= 5-SPICE framework =

Discussions guidance

The 5-SPICE framework is an instrument designed for global health practitioners to guide discussions about community health worker (CHW) projects.

The 5-SPICE framework was developed by clinicians and researchers from Partners In Health, Harvard Medical School, and Brigham and Women's Hospital in Boston, MA. The framework lays out a model for integrating community health workers into public health systems, learning from the experiences of Partners In Health and partner organizations at their project sites in resource-poor settings around the world. 5-SPICE draws upon experiences from Haiti, Rwanda, Lesotho, Liberia, Nepal, Mali, and elsewhere, where CHWs have been employed to improve patient outcomes and overcome personnel shortages. The framework allows for all stakeholders in a community health program to participate in discussions and analyses to strengthen the impact of CHWs.

==Background==
5-SPICE allows for all stakeholders in a community health program to participate in discussions and analyses to strengthen the impact of community health workers.

The name 5-SPICE is derived from Chinese cuisine emphasizing the balance between inputs and elements. The five main elements form an acronym:
- Supervision (especially management plans and structures)
- Partners (especially ownership and stewardship)
- Incentives (part of the larger theme of motivation)
- Choice (how CHWs are recruited to work and why they take the job)
- Education (what CHWs bring to their job and how they are trained)

These elements are not a static list, but a way to holistically analyze how core programmatic elements affect each other in the field. In the Freirean tradition of awareness, the 5-SPICE model emphasizes facilitated discussion and contemplation among stakeholders, particularly CHWs, to maximize program outputs. Ultimately, the 5-SPICE framework allows program implementers to study the relationship between the health system and the local community.

Other CHW program frameworks exist, such as the CHW Assessment and Improvement Matrix (AIM) developed by the USAID-funded Health Care Improvement (HCI) project. 5-SPICE complements these other frameworks by providing an acronym that condenses the many elements discussed in other frameworks into an easy-to-remember heuristic, allowing for more effective and efficient assessments that are exploratory rather than prescriptive.

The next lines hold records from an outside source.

(* ===== verification/WalWriter.v ===== *)
(** * Writing groups to the log

    Model of the group writer of
    [src/crates/grafeo-storage/src/wal/writer.rs]: records packed into frames,
    the first with FIRST and the prologue, the last with LAST, appended to the
    active segment; a failed group is cut back. A write may fail after any
    number of its bytes, and so may the cut, which poisons the writer; faults
    are arguments. A file is the bytes after its segment header. Rotation
    starts a segment at the end of the log, a sync moves the durable position
    to the end, and a sync marker is an empty group. Locks and the flusher
    are not modelled: a group holds the writer's lock from begin to finish. *)
From S2P Require Import Prelude Bytes Ids WalFrame WalReader.

Definition MAX_FRAMES_PER_SEGMENT_KEY : Z := 2 ^ 32.

Section writer.
Context `{WalEnv}.

(** What happens to one write of a frame: all of it is written, or [write_all]
    fails after [k] of its bytes, never after all of them. *)
Inductive write_io : Set := WriteOk | WriteFails (k : nat).

Inductive write_error : Set :=
  | RecordTooLarge
  | TooManyFrames
  | PositionOverflow
  | WriteFailed
  | GroupOver
  | RotationFailed
  | Poisoned.

(** The parts of [Wal] the writer keeps: the sealed segments, the active one,
    the end of the last complete group, the durable position, the frames of
    the active segment, and whether the writer is poisoned. *)
Record Wal : Type := mkWal {
  wal_db : Z;
  wal_segment_bytes : Z;
  wal_frame_target : Z;
  wal_frames_per_key : Z;
  wal_sealed : list ScanSegment;
  wal_active : ScanSegment;
  wal_end : Z;
  wal_synced : Z;
  wal_frames : Z;
  wal_poisoned : bool;
}.

Record GroupWriter : Type := mkWriter {
  gw_wal : Wal;
  gw_transaction : Z;
  gw_start : Z;
  gw_next : Z;
  gw_payload : list Z;
  gw_pending : nat;
  gw_frames_written : nat;
  gw_touched : bool;
  gw_failed : bool;
}.

Definition set_active (seg : ScanSegment) (w : Wal) : Wal :=
  mkWal (wal_db w) (wal_segment_bytes w) (wal_frame_target w) (wal_frames_per_key w) (wal_sealed w) seg
    (wal_end w) (wal_synced w) (wal_frames w) (wal_poisoned w).

Definition set_frames (n : Z) (w : Wal) : Wal :=
  mkWal (wal_db w) (wal_segment_bytes w) (wal_frame_target w) (wal_frames_per_key w) (wal_sealed w)
    (wal_active w) (wal_end w) (wal_synced w) n (wal_poisoned w).

Definition set_end (e : Z) (w : Wal) : Wal :=
  mkWal (wal_db w) (wal_segment_bytes w) (wal_frame_target w) (wal_frames_per_key w) (wal_sealed w)
    (wal_active w) e (wal_synced w) (wal_frames w) (wal_poisoned w).

Definition set_synced (e : Z) (w : Wal) : Wal :=
  mkWal (wal_db w) (wal_segment_bytes w) (wal_frame_target w) (wal_frames_per_key w) (wal_sealed w)
    (wal_active w) (wal_end w) (Z.max (wal_synced w) e) (wal_frames w) (wal_poisoned w).

Definition poison (w : Wal) : Wal :=
  mkWal (wal_db w) (wal_segment_bytes w) (wal_frame_target w) (wal_frames_per_key w) (wal_sealed w)
    (wal_active w) (wal_end w) (wal_synced w) (wal_frames w) true.

(** Appends [bytes] to the active segment. *)
Definition append_bytes (bytes : list Z) (w : Wal) : Wal :=
  let seg := wal_active w in
  set_active (mkSegment (first_lsn seg) (content seg ++ bytes) (seg_cipher seg)) w.

(** The length field of a payload. *)
Definition frame_length (length : Z) : result write_error Z :=
  if (length <=? u32_max) && (length <=? MAX_FRAME_PAYLOAD) then Ok length else Err RecordTooLarge.

(** The header and body of a frame. *)
Definition build_frame (w : Wal) (next transaction flags : Z) (nonce payload : list Z)
  : result write_error (FrameHeader * list Z) :=
  match seg_cipher (wal_active w) with
  | Some c =>
      length ← frame_length (Z.of_nat (length payload) + SEALED_OVERHEAD);
      let header := FrameHeader.new length next transaction flags in
      let sealed := encrypt c nonce (frame_aad (wal_db w) header) payload in
      Ok (FrameHeader.with_checksum sealed header, sealed)
  | None =>
      length ← frame_length (Z.of_nat (length payload));
      let header := FrameHeader.new length next transaction flags in
      Ok (FrameHeader.with_checksum payload header, payload)
  end.

Definition write_frame (flags : Z) (nonce : list Z) (io : write_io) (g : GroupWriter)
  : GroupWriter * option write_error :=
  let w := gw_wal g in
  if wal_poisoned w then (g, Some Poisoned) else
  if MAX_FRAMES_PER_SEGMENT_KEY <=? wal_frames w then (g, Some TooManyFrames) else
  let w := set_frames (wal_frames w + 1) w in
  let counted := mkWriter w (gw_transaction g) (gw_start g) (gw_next g) (gw_payload g) (gw_pending g)
                   (gw_frames_written g) (gw_touched g) (gw_failed g) in
  match build_frame w (gw_next g) (gw_transaction g) flags nonce (gw_payload g) with
  | Err e => (counted, Some e)
  | Ok (header, body) =>
      match checked_add64 (gw_next g) (FrameHeader.frame_bytes header) with
      | None => (counted, Some PositionOverflow)
      | Some next =>
          let frame := FrameHeader.encode header ++ body in
          match io with
          | WriteFails k =>
              (mkWriter (append_bytes (take (Nat.min k (length frame - 1)) frame) w) (gw_transaction g) (gw_start g) (gw_next g)
                 (gw_payload g) (gw_pending g) (gw_frames_written g) true (gw_failed g), Some WriteFailed)
          | WriteOk =>
              (mkWriter (append_bytes frame w) (gw_transaction g) (gw_start g) next [] 0
                 (S (gw_frames_written g)) true (gw_failed g), None)
          end
      end
  end.

(** What happens to a cut: the file is cut and its cursor moved, it is not
    cut, or it is cut and the cursor cannot be moved. *)
Inductive cut_io : Set := CutOk | CutFails | SeekFails.

(** The active segment cut back to the start of the group, and whether that
    succeeded. *)
Definition cut_back (io : cut_io) (g : GroupWriter) : GroupWriter * bool :=
  let w := gw_wal g in
  let seg := wal_active w in
  let seg := mkSegment (first_lsn seg) (take (Z.to_nat (gw_start g - first_lsn seg)) (content seg)) (seg_cipher seg) in
  match io with
  | CutOk => (mkWriter (set_active seg w) (gw_transaction g) (gw_start g) (gw_start g) (gw_payload g)
                (gw_pending g) (gw_frames_written g) false (gw_failed g), true)
  | CutFails => (g, false)
  | SeekFails => (mkWriter (set_active seg w) (gw_transaction g) (gw_start g) (gw_next g) (gw_payload g)
                    (gw_pending g) (gw_frames_written g) (gw_touched g) (gw_failed g), false)
  end.

(** A cut that fails poisons the writer. *)
Definition cut_or_poison (io : cut_io) (g : GroupWriter) : GroupWriter :=
  match cut_back io g with
  | (g, true) => g
  | (g, false) => mkWriter (poison (gw_wal g)) (gw_transaction g) (gw_start g) (gw_next g) (gw_payload g)
                    (gw_pending g) (gw_frames_written g) (gw_touched g) (gw_failed g)
  end.

Definition fail (io : cut_io) (g : GroupWriter) : GroupWriter :=
  let g := mkWriter (gw_wal g) (gw_transaction g) (gw_start g) (gw_next g) (gw_payload g) (gw_pending g)
             (gw_frames_written g) (gw_touched g) true in
  if gw_touched g then cut_or_poison io g else g.

(** [drop] of a group that was not finished. *)
Definition drop_group (io : cut_io) (g : GroupWriter) : GroupWriter :=
  if gw_touched g && negb (gw_failed g) then cut_or_poison io g else g.

(** The nonce, write and cut of one frame. *)
Record frame_io : Type := mkIo { io_nonce : list Z; io_write : write_io; io_cut : cut_io }.

Definition write_pending (flags : Z) (io : frame_io) (g : GroupWriter) : GroupWriter * option write_error :=
  let flags := if (gw_frames_written g =? 0)%nat then FrameFlags.with_ flags FrameFlags.FIRST else flags in
  match write_frame flags (io_nonce io) (io_write io) g with
  | (g, None) => (g, None)
  | (g, Some e) => (fail (io_cut io) g, Some e)
  end.

Definition push (record : list Z) (io : frame_io) (g : GroupWriter) : GroupWriter * option write_error :=
  if gw_failed g then (g, Some GroupOver) else
  if MAX_FRAME_RECORD_BYTES <? Z.of_nat (length record) then (fail (io_cut io) g, Some RecordTooLarge) else
  let '(g, e) :=
    if (0 <? gw_pending g)%nat &&
       (wal_frame_target (gw_wal g) <? Z.of_nat (length (gw_payload g) + length record))
    then write_pending FrameFlags.MIDDLE io g else (g, None) in
  match e with
  | Some e => (g, Some e)
  | None =>
      (mkWriter (gw_wal g) (gw_transaction g) (gw_start g) (gw_next g) (gw_payload g ++ record)
         (S (gw_pending g)) (gw_frames_written g) (gw_touched g) (gw_failed g), None)
  end.

(** Where a finished group sits. *)
Record GroupEnd : Type := mkGroupEnd { ge_start : Z; ge_end : Z }.

Definition write_last (io : frame_io) (g : GroupWriter) : GroupWriter * result write_error GroupEnd :=
  if gw_failed g then (g, Err GroupOver) else
  match write_pending FrameFlags.LAST io g with
  | (g, Some e) => (g, Err e)
  | (g, None) =>
      (mkWriter (set_end (gw_next g) (gw_wal g)) (gw_transaction g) (gw_start g) (gw_next g) (gw_payload g)
         (gw_pending g) (gw_frames_written g) false (gw_failed g),
       Ok (mkGroupEnd (gw_start g) (gw_next g)))
  end.

(** What happens to a rotation: the new segment has the cipher of its own
    salt, the active segment cannot be synced, or no segment is created. *)
Inductive rotate_io : Type := RotateOk (c : option WalCipher) | SyncFails | CreateFails.

(** [rotate_locked]: the active segment is sealed and synced and a new one
    starts at the end; one without frames is kept. *)
Definition rotate_locked (io : rotate_io) (w : Wal) : Wal * result write_error Z :=
  if wal_end w =? first_lsn (wal_active w) then (w, Ok (wal_end w)) else
  match io with
  | SyncFails => (poison w, Err RotationFailed)
  | CreateFails => (set_synced (wal_end w) w, Err RotationFailed)
  | RotateOk c =>
      let w := set_synced (wal_end w) w in
      (mkWal (wal_db w) (wal_segment_bytes w) (wal_frame_target w) (wal_frames_per_key w)
         (wal_sealed w ++ [wal_active w]) (mkSegment (wal_end w) [] c) (wal_end w) (wal_synced w) 0 (wal_poisoned w),
       Ok (wal_end w))
  end.

Definition group_writer (w : Wal) (transaction : Z) : GroupWriter :=
  mkWriter w transaction (wal_end w) (wal_end w) (to_le 8 (wal_synced w)) 0 0 false false.

Definition begin_group (rio : rotate_io) (transaction : Z) (w : Wal) : Wal * result write_error GroupWriter :=
  if wal_poisoned w then (w, Err Poisoned) else
  let used := wal_end w - first_lsn (wal_active w) in
  let full := (wal_segment_bytes w <=? SEGMENT_HEADER_BYTES + used) || (wal_frames_per_key w <=? wal_frames w) in
  let '(w, r) := if (0 <? used) && full then rotate_locked rio w else (w, Ok (wal_end w)) in
  match r with
  | Err e => (w, Err e)
  | Ok _ => (w, Ok (group_writer w transaction))
  end.

(** A group's records, pushed one by one with their frame writes, then the
    last frame; a failed push ends the group. *)
Fixpoint push_all (records : list (list Z * frame_io)) (g : GroupWriter) : GroupWriter * option write_error :=
  match records with
  | [] => (g, None)
  | (record, io) :: records =>
      match push record io g with
      | (g, Some e) => (g, Some e)
      | (g, None) => push_all records g
      end
  end.

(** A whole group, as a commit writes it. *)
Definition write_group (rio : rotate_io) (transaction : Z) (records : list (list Z * frame_io))
    (last_io : frame_io) (w : Wal) : Wal * result write_error GroupEnd :=
  match begin_group rio transaction w with
  | (w, Err e) => (w, Err e)
  | (_, Ok g) =>
      match push_all records g with
      | (g, Some e) => (gw_wal g, Err e)
      | (g, None) => let (g, r) := write_last last_io g in (gw_wal g, r)
      end
  end.

(** [write_marker_if_due]: an empty group at the end of the log whose prologue
    is the durable position. *)
Definition write_marker (io : frame_io) (w : Wal) : Wal :=
  if wal_poisoned w then w else gw_wal (write_last io (group_writer w TransactionId.SYSTEM)).1.

(** [sync]: every complete group is durable; a failure poisons the writer. *)
Definition sync (ok : bool) (w : Wal) : Wal :=
  if wal_poisoned w || (wal_end w <=? wal_synced w) then w
  else if ok then set_synced (wal_end w) w else poison w.

Definition rotate (rio : rotate_io) (w : Wal) : Wal := if wal_poisoned w then w else (rotate_locked rio w).1.

(** A group given up after its records were pushed. *)
Definition abandon_group (rio : rotate_io) (transaction : Z) (records : list (list Z * frame_io))
    (cut : cut_io) (w : Wal) : Wal :=
  match begin_group rio transaction w with
  | (w, Err e) => w
  | (_, Ok g) => gw_wal (drop_group cut (push_all records g).1)
  end.

Inductive wal_op : Type :=
  | WriteGroup (rio : rotate_io) (transaction : Z) (records : list (list Z * frame_io)) (last_io : frame_io)
  | AbandonGroup (rio : rotate_io) (transaction : Z) (records : list (list Z * frame_io)) (cut : cut_io)
  | WriteMarker (io : frame_io)
  | Sync (ok : bool)
  | Rotate (rio : rotate_io).

(** A group that was reported as written: its transaction, its records and
    where it sits. *)
Record written : Type := mkWritten { w_transaction : Z; w_records : list (list Z); w_end : GroupEnd }.

(** One operation on the log, and the group it reports as written. *)
Definition apply_op (w : Wal) (o : wal_op) : Wal * option written :=
  match o with
  | WriteGroup c t records last_io =>
      match write_group c t records last_io w with
      | (w, Ok e) => (w, Some (mkWritten t records.*1 e))
      | (w, Err _) => (w, None)
      end
  | AbandonGroup c t records cut => (abandon_group c t records cut w, None)
  | WriteMarker io => (write_marker io w, None)
  | Sync ok => (sync ok w, None)
  | Rotate rio => (rotate rio w, None)
  end.

Fixpoint run (ops : list wal_op) (w : Wal) : Wal * list written :=
  match ops with
  | [] => (w, [])
  | o :: ops =>
      let (w, g) := apply_op w o in
      let (w, gs) := run ops w in
      (w, option_list g ++ gs)
  end.

(** A new log at [start]. *)
Definition new_wal (db segment_bytes frame_target frames_per_key start : Z) (c : option WalCipher) : Wal :=
  mkWal db segment_bytes (Z.min frame_target MAX_FRAME_RECORD_BYTES) (Z.max 1 frames_per_key) []
    (mkSegment start [] c) start start 0 false.

(** The segments as a scan finds them. *)
Definition listing (w : Wal) : list ScanSegment := wal_sealed w ++ [wal_active w].

End writer.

==Scholarly Dissemination==

The 5-SPICE framework was first formally introduced in an April 2013 publication in Global Health Action, in an article entitled "5-SPICE: the application of an original framework for community health worker program design, quality improvement and research agenda setting." The framework was subsequently presented at the 2013 Consortium of Universities for Global Health Conference, and the 2013 Swedish Society of Medicine's annual conference, Global Health—Beyond 2015. The article has also been accepted for presentation at the 2013 Annual Meeting of the American Public Health Association.